- _Activity_
Retype, word for word, every line from the one holding "Record Disk := mkDisk" through the one holding "Definition canonicalize (d" in the entries below, both included, and only those lines.

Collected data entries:
********************
(* ===== verification/Fs.v ===== *)
(** * A file system ([std::fs] on Unix)

    Files, directories and symbolic links by their real location, with the
    path resolution of the kernel: a link met on the way is replaced by its
    target, at most [MAX_LINKS] times.  Each operation takes the faults of the
    environment ([Faults]): a refused access, or a write that stops early. *)

From S2P Require Import Prelude RustStr TextLines StdPath.

Inductive Node := NFile (content : string) | NDir | NLink (target : path).

(** [cwd] is the process's working directory, which the kernel keeps resolved. *)
Record Disk := mkDisk { nodes : gmap path Node; cwd : path }.

Definition set_nodes (f : gmap path Node -> gmap path Node) (d : Disk) : Disk := mkDisk (f (nodes d)) (cwd d).

Inductive IoError := NotFound | IsADirectory | PermissionDenied | InvalidData | OtherIo.

(** [stops p] is the number of bytes a failing write of [p] leaves behind. *)
Record Faults := mkFaults {
  denied : path -> bool;
  stops : path -> option nat;
  rename_fails : path -> bool;
  remove_fails : path -> bool;
  mkdir_fails : path -> bool
}.
Definition no_faults : Faults :=
  mkFaults (fun _ => false) (fun _ => None) (fun _ => false) (fun _ => false) (fun _ => false).

(** ** Path resolution *)

Definition MAX_LINKS : nat := 40.

(** The location reached from the directory [cur]; [None] when a component does
    not exist, is a file in the middle, or the links are used up. *)
Fixpoint walk (links : nat) (d : Disk) : path -> path -> option path :=
  fix go cur rest :=
    match rest with
    | [] => Some cur
    | RootDir :: r => go [RootDir] r
    | CurDir :: r => go cur r
    | ParentDir :: r => go (default cur (parent cur)) r
    | Normal n :: r =>
        let p := cur ++ [Normal n] in
        match nodes d !! p with
        | None => None
        | Some NDir => go p r
        | Some (NFile _) => match r with [] => Some p | _ => None end
        | Some (NLink t) => match links with O => None | S k => walk k d cur (t ++ r) end
        end
    end.

(** [p.canonicalize()] *)
Definition canonicalize (d : Disk) (p : path) : option path := walk MAX_LINKS d (cwd d) p.

Definition node_at (d : Disk) (c : path) : option Node :=
  if bool_decide (c = [RootDir]) then Some NDir else nodes d !! c.

(** [p.exists()] *)
Definition path_exists (d : Disk) (p : path) : bool :=
  match canonicalize d p with Some _ => true | None => false end.

(** The directory of [p] and the name in it, for the calls that act on a
    directory entry: links on the way are followed, the entry itself is not. *)
Definition entry (d : Disk) (p : path) : option path :=
  match last p, canonicalize d (removelast p) with
  | Some (Normal n), Some dir =>
      match node_at d dir with Some NDir => Some (dir ++ [Normal n]) | _ => None end
  | _, _ => None
  end.

(** Where an [open] that may create the file lands: a link at the end is
    followed, also to a missing target. *)
Fixpoint locate (links : nat) (d : Disk) (p : path) : option path :=
  match entry d p with
  | None => None
  | Some e =>
      match nodes d !! e with
      | Some (NLink t) => match links with
                          | O => None
                          | S k => locate k d (path_join (removelast e) t)
                          end
      | _ => Some e
      end
  end.

(** ** Operations *)

(** [fs::read] *)
Definition fs_read (w : Faults) (d : Disk) (p : path) : result IoError string :=
  match canonicalize d p with
  | None => Err NotFound
  | Some c => if denied w c then Err PermissionDenied
              else match node_at d c with
                   | Some (NFile b) => Ok b
                   | Some NDir => Err IsADirectory
                   | _ => Err NotFound
                   end
  end.

(** [fs::read_to_string] *)
Definition fs_read_text (w : Faults) (d : Disk) (p : path) : result IoError string :=
  match fs_read w d p with
  | Ok b => if utf8_valid b then Ok b else Err InvalidData
  | Err e => Err e
  end.

(** [fs::write]: create or truncate, then write. *)
Definition fs_write (w : Faults) (d : Disk) (p : path) (b : string) : Disk * result IoError unit :=
  match locate MAX_LINKS d p with
  | None => (d, Err NotFound)
  | Some c =>
      if denied w c then (d, Err PermissionDenied)
      else match nodes d !! c with
           | Some NDir => (d, Err IsADirectory)
           | _ => match stops w c with
                  | None => (set_nodes <[c := NFile b]> d, Ok tt)
                  | Some n => (set_nodes <[c := NFile (str_take n b)]> d, Err OtherIo)
                  end
           end
  end.

(** [fs::remove_file] *)
Definition fs_remove (w : Faults) (d : Disk) (p : path) : Disk * result IoError unit :=
  match entry d p with
  | None => (d, Err NotFound)
  | Some e => match nodes d !! e with
              | None => (d, Err NotFound)
              | Some NDir => (d, Err IsADirectory)
              | Some _ => if remove_fails w e then (d, Err PermissionDenied)
                          else (set_nodes (delete e) d, Ok tt)
              end
  end.

(** [fs::rename] of a file or link: an existing file at the target is replaced. *)
Definition fs_rename (w : Faults) (d : Disk) (a b : path) : Disk * result IoError unit :=
  match entry d a, entry d b with
  | Some ea, Some eb =>
      match nodes d !! ea with
      | None => (d, Err NotFound)
      | Some NDir => (d, Err OtherIo)
      | Some n =>
          if rename_fails w eb then (d, Err OtherIo)
          else match nodes d !! eb with
               | Some NDir => (d, Err IsADirectory)
               | _ => (set_nodes (fun m => <[eb := n]> (delete ea m)) d, Ok tt)
               end
      end
  | _, _ => (d, Err NotFound)
  end.

(** [fs::create_dir_all]: the missing directories from the outermost on. *)
Fixpoint mkdir_from (w : Faults) (d : Disk) (done : path) (rest : path) : Disk * result IoError unit :=
  match rest with
  | [] => (d, Ok tt)
  | c :: r =>
      let p := done ++ [c] in
      if path_exists d p then
        match canonicalize d p ≫= node_at d with
        | Some NDir => mkdir_from w d p r
        | _ => (d, Err OtherIo)
        end
      else match entry d p with
           | None => (d, Err NotFound)
           | Some e => if mkdir_fails w e then (d, Err PermissionDenied)
                       else match nodes d !! e with
                            | Some _ => (d, Err OtherIo)
                            | None => mkdir_from w (set_nodes <[e := NDir]> d) p r
                            end
           end
  end.
Definition create_dir_all (w : Faults) (d : Disk) (p : path) : Disk * result IoError unit :=
  mkdir_from w d [] p.

(** ** Real locations *)

(** The directories on the way to a real location. *)
Definition real_dir (d : Disk) (p : path) : Prop :=
  exists ns, p = RootDir :: (Normal <$> ns) /\
  forall k, 0 < k <= length ns -> nodes d !! (RootDir :: (Normal <$> take k ns)) = Some NDir.

(** A location no link leads away from. *)
Definition real (d : Disk) (c : path) : Prop :=
  real_dir d c \/ exists dir n b, c = dir ++ [Normal n] /\ real_dir d dir /\ nodes d !! c = Some (NFile b).

Lemma real_root d : real_dir d [RootDir].
Proof. exists []. split; [done|]. intros k Hk. cbn in Hk. lia. Qed.

Lemma real_snoc d p n : real_dir d p -> nodes d !! (p ++ [Normal n]) = Some NDir -> real_dir d (p ++ [Normal n]).
Proof.
  intros (ns & -> & Hd) Hn. exists (ns ++ [n]). split; [by rewrite fmap_app|].
  intros k Hk. rewrite length_app in Hk. cbn in Hk. destruct (decide (k = S (length ns))) as [->|].
  - rewrite take_ge by (rewrite length_app; cbn; lia). by rewrite fmap_app.
  - rewrite take_app_le by lia. apply Hd. lia.
Qed.

Lemma real_parent d p : real_dir d p -> real_dir d (default p (parent p)).
Proof.
  intros (ns & -> & Hd). destruct ns as [|x ns _] using rev_ind; [apply real_root|].
  unfold parent. rewrite fmap_app. cbn [fmap list_fmap]. rewrite app_comm_cons, last_snoc.
  cbn [default]. change (default ?d (Some ?x)) with x. rewrite removelast_last.
  exists ns. split; [done|]. intros k Hk. rewrite <- (take_app_le ns [x] k) by lia.
  apply Hd. rewrite length_app. cbn. lia.
Qed.

(** Resolution ends at a real location. *)
Lemma walk_real links d cur rest c : real_dir d cur -> walk links d cur rest = Some c -> real d c.
Proof.
  revert cur rest. induction links as [|k IHk]; intros cur rest;
    (revert cur; induction rest as [|x r IH]; intros cur Hc;
     [intros [= <-]; by left|destruct x as [| | |n]; cbn; [apply IH, real_root|by apply IH|by apply IH, real_parent|]]);
    (destruct (nodes d !! (cur ++ [Normal n])) as [[b| |t]|] eqn:E; intros H; try done;
     [destruct r; [|done]; injection H as <-; right; by exists cur, n, b
     |by apply (IH (cur ++ [Normal n])); [apply real_snoc|]|..]).
  - by eapply IHk.
Qed.

(** ... which resolves to itself. *)
Lemma walk_dir links d ns r cur :
  (forall k, 0 < k <= length ns -> nodes d !! (cur ++ (Normal <$> take k ns)) = Some NDir) ->
  walk links d cur ((Normal <$> ns) ++ r) = walk links d (cur ++ (Normal <$> ns)) r.
Proof.
  revert cur. induction ns as [|n ns IH]; intros cur Hd; cbn [fmap list_fmap app].
  - by rewrite app_nil_r.
  - assert (nodes d !! (cur ++ [Normal n]) = Some NDir) as E by (apply (Hd 1); cbn; lia).
    transitivity (walk links d (cur ++ [Normal n]) ((Normal <$> ns) ++ r)).
    { destruct links; cbn; by rewrite E. }
    rewrite IH; [by rewrite <- app_assoc|]. intros k Hk. rewrite <- app_assoc. apply (Hd (S k)). cbn. lia.
Qed.

Lemma walk_root links d cur r : walk links d cur (RootDir :: r) = walk links d [RootDir] r.
Proof. by destruct links. Qed.

Lemma canonicalize_real d c : real d c -> canonicalize d c = Some c.
Proof.
  unfold canonicalize. intros [(ns & -> & Hd)|(dir & n & b & -> & (ns & -> & Hd) & Hb)].
  - rewrite walk_root. rewrite <- (app_nil_r (Normal <$> ns)) at 1. by rewrite walk_dir.
  - cbn [app]. rewrite walk_root, walk_dir by done. cbn [app] in *. unfold MAX_LINKS. cbn. by rewrite Hb.
Qed.

Lemma entry_real d dir n : real_dir d dir -> entry d (dir ++ [Normal n]) = Some (dir ++ [Normal n]).
Proof.
  intros Hd. unfold entry. rewrite last_snoc, removelast_last, canonicalize_real by by left.
  unfold node_at. case_bool_decide as E; [done|]. destruct Hd as (ns & -> & Hd).
  destruct ns as [|x ns]; [done|]. cbn [app]. specialize (Hd (length (x :: ns))).
  rewrite firstn_all in Hd. rewrite Hd; [done|]. cbn. lia.
Qed.

(** The entry of a real location is found at once unless it is a link. *)
Lemma locate_real k d dir n :
  real_dir d dir -> (forall t, nodes d !! (dir ++ [Normal n]) <> Some (NLink t)) ->
  locate k d (dir ++ [Normal n]) = Some (dir ++ [Normal n]).
Proof.
  intros Hd Hl. destruct k; cbn [locate]; rewrite entry_real by done;
    destruct (nodes d !! (dir ++ [Normal n])) as [[]|]; try done; by edestruct Hl.
Qed.

#[export] Hint Resolve real_root real_parent : ccode.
********************
- _Solution for this problem_
Record Disk := mkDisk { nodes : gmap path Node; cwd : path }.

Definition set_nodes (f : gmap path Node -> gmap path Node) (d : Disk) : Disk := mkDisk (f (nodes d)) (cwd d).

Inductive IoError := NotFound | IsADirectory | PermissionDenied | InvalidData | OtherIo.

(** [stops p] is the number of bytes a failing write of [p] leaves behind. *)
Record Faults := mkFaults {
  denied : path -> bool;
  stops : path -> option nat;
  rename_fails : path -> bool;
  remove_fails : path -> bool;
  mkdir_fails : path -> bool
}.
Definition no_faults : Faults :=
  mkFaults (fun _ => false) (fun _ => None) (fun _ => false) (fun _ => false) (fun _ => false).

(** ** Path resolution *)

Definition MAX_LINKS : nat := 40.

(** The location reached from the directory [cur]; [None] when a component does
    not exist, is a file in the middle, or the links are used up. *)
Fixpoint walk (links : nat) (d : Disk) : path -> path -> option path :=
  fix go cur rest :=
    match rest with
    | [] => Some cur
    | RootDir :: r => go [RootDir] r
    | CurDir :: r => go cur r
    | ParentDir :: r => go (default cur (parent cur)) r
    | Normal n :: r =>
        let p := cur ++ [Normal n] in
        match nodes d !! p with
        | None => None
        | Some NDir => go p r
        | Some (NFile _) => match r with [] => Some p | _ => None end
        | Some (NLink t) => match links with O => None | S k => walk k d cur (t ++ r) end
        end
    end.

(** [p.canonicalize()] *)
Definition canonicalize (d : Disk) (p : path) : option path := walk MAX_LINKS d (cwd d) p.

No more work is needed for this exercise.